### Data for this exercise
(** * fabric.js polyline geometry and polygon controls

    A shallow embedding of [src/shapes/polyline.class.ts] (the bounding
    geometry of a polyline) and of the [PolyControl] class (the per-vertex
    drag controls), with the properties the specification states about
    them.

    JavaScript numbers are kept abstract behind the interface [Number]: the
    functions are written once and read either over the real numbers (exact
    arithmetic, where the algebraic properties are proved) or over binary64
    floats (the numbers the program runs on, where concrete runs are
    evaluated, NaN and the infinities included). *)

From Stdlib Require Import Reals Lra ZArith Lia List String Bool Floats.
From Stdlib Require Import Decimal DecimalString DecimalNat.
Import ListNotations.

Set Implicit Arguments.

(** * Numbers *)

(** The arithmetic a JavaScript number offers to this code: the literals the
    source writes, the four operations, unary minus, [Math.min], [Math.max]
    and the global [isNaN]. *)
Class Number (T : Type) : Type := {
  nzero : T;
  none : T;
  ntwo : T;
  nhalf : T;
  nadd : T -> T -> T;
  nsub : T -> T -> T;
  nmul : T -> T -> T;
  ndiv : T -> T -> T;
  nopp : T -> T;
  Math_min : T -> T -> T;
  Math_max : T -> T -> T;
  isNaN : T -> bool
}.

(** The part of the host's [Math] object the code calls, and the constant
    [Math.PI / 180] behind [degreesToRadians]. *)
Class MathObject (T : Type) : Type := {
  Math_tan : T -> T;
  Math_cos : T -> T;
  Math_sin : T -> T;
  PiBy180 : T
}.

Declare Scope num_scope.
Delimit Scope num_scope with num.
Infix "+" := nadd : num_scope.
Infix "-" := nsub : num_scope.
Infix "*" := nmul : num_scope.
Infix "/" := ndiv : num_scope.
Notation "- a" := (nopp a) : num_scope.

(** Exact arithmetic.  A real number is never NaN.  The quotient by zero is
    not the one of JavaScript (which answers NaN or an infinity): every
    property proved over the reals that goes through a quotient assumes its
    divisor is not zero. *)
#[export] Instance RNumber : Number R := {|
  nzero := 0%R;
  none := 1%R;
  ntwo := 2%R;
  nhalf := (1 / 2)%R;
  nadd := Rplus;
  nsub := Rminus;
  nmul := Rmult;
  ndiv := Rdiv;
  nopp := Ropp;
  Math_min := Rmin;
  Math_max := Rmax;
  isNaN := fun _ => false
|}.

#[export] Instance RMath : MathObject R := {|
  Math_tan := tan;
  Math_cos := cos;
  Math_sin := sin;
  PiBy180 := (PI / 180)%R
|}.

(** [Math.min] on binary64: NaN as soon as one argument is NaN, and -0 is
    smaller than +0. *)
Definition float_min (a b : float) : float :=
  if (PrimFloat.is_nan a || PrimFloat.is_nan b)%bool then nan
  else if (a <? b)%float then a
  else if (b <? a)%float then b
  else if PrimFloat.get_sign a then a else b.

(** [Math.max] on binary64: NaN as soon as one argument is NaN, and +0 is
    larger than -0. *)
Definition float_max (a b : float) : float :=
  if (PrimFloat.is_nan a || PrimFloat.is_nan b)%bool then nan
  else if (a <? b)%float then b
  else if (b <? a)%float then a
  else if PrimFloat.get_sign a then b else a.

(** IEEE 754 binary64, the numbers of JavaScript. *)
#[export] Instance FloatNumber : Number float := {|
  nzero := 0%float;
  none := 1%float;
  ntwo := 2%float;
  nhalf := 0.5%float;
  nadd := PrimFloat.add;
  nsub := PrimFloat.sub;
  nmul := PrimFloat.mul;
  ndiv := PrimFloat.div;
  nopp := PrimFloat.opp;
  Math_min := float_min;
  Math_max := float_max;
  isNaN := PrimFloat.is_nan
|}.

(** A host [Math] for binary64.  ECMAScript fixes [Math.tan], [Math.sin] and
    [Math.cos] at the zeros, at NaN and at the infinities only, and leaves
    every other value to the implementation as an approximation.  This host
    answers the mandated values and, elsewhere, the first terms of the
    series; the runs evaluated below call it at zero only. *)
Definition host_tan (d : float) : float :=
  if PrimFloat.is_infinity d then nan else d.

Definition host_sin (d : float) : float :=
  if PrimFloat.is_infinity d then nan else d.

Definition host_cos (d : float) : float :=
  if PrimFloat.is_infinity d then nan
  else if PrimFloat.is_zero d then 1%float
  else (1 - d * d / 2)%float.

#[export] Instance FloatMath : MathObject float := {|
  Math_tan := host_tan;
  Math_cos := host_cos;
  Math_sin := host_sin;
  PiBy180 := 0x1.1df46a2529d39p-6%float
|}.

(** [degreesToRadians] of [util/misc/radiansDegreesConversion]. *)
Definition degreesToRadians {T} `{Number T} `{MathObject T} (degrees : T) : T :=
  (degrees * PiBy180)%num.

(** * Arrays *)

(** [a[i]] for a JavaScript array held as a list: [None] stands for
    [undefined] (an index that is negative or past the end). *)
Definition array_get {A} (a : list A) (i : Z) : option A :=
  if (i <? 0)%Z then None else nth_error a (Z.to_nat i).

Fixpoint replace_nth {A} (a : list A) (n : nat) (v : A) : list A :=
  match a, n with
  | [], _ => []
  | _ :: rest, O => v :: rest
  | h :: rest, S m => h :: replace_nth rest m v
  end.

(** [a[i] = v].  Inside the array the element is replaced, at the length the
    array grows by one.  A negative index sets a property that is no element
    and leaves the elements alone.  Past the length JavaScript leaves holes,
    which a list does not have: the model stops there ([None]). *)
Definition array_set {A} (a : list A) (i : Z) (v : A) : option (list A) :=
  if (i <? 0)%Z then Some a
  else if (i <? Z.of_nat (List.length a))%Z then Some (replace_nth a (Z.to_nat i) v)
  else if (i =? Z.of_nat (List.length a))%Z then Some (a ++ [v])
  else None.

### Exercise requirements
Return, with no change at all, every line in the entries above from the line containing "nadd := Rplus;" through the line containing "Definition float_max (a".

### Expected answer
  nadd := Rplus;
  nsub := Rminus;
  nmul := Rmult;
  ndiv := Rdiv;
  nopp := Ropp;
  Math_min := Rmin;
  Math_max := Rmax;
  isNaN := fun _ => false
|}.

#[export] Instance RMath : MathObject R := {|
  Math_tan := tan;
  Math_cos := cos;
  Math_sin := sin;
  PiBy180 := (PI / 180)%R
|}.

(** [Math.min] on binary64: NaN as soon as one argument is NaN, and -0 is
    smaller than +0. *)
Definition float_min (a b : float) : float :=
  if (PrimFloat.is_nan a || PrimFloat.is_nan b)%bool then nan
  else if (a <? b)%float then a
  else if (b <? a)%float then b
  else if PrimFloat.get_sign a then a else b.

(** [Math.max] on binary64: NaN as soon as one argument is NaN, and +0 is
    larger than -0. *)
Definition float_max (a b : float) : float :=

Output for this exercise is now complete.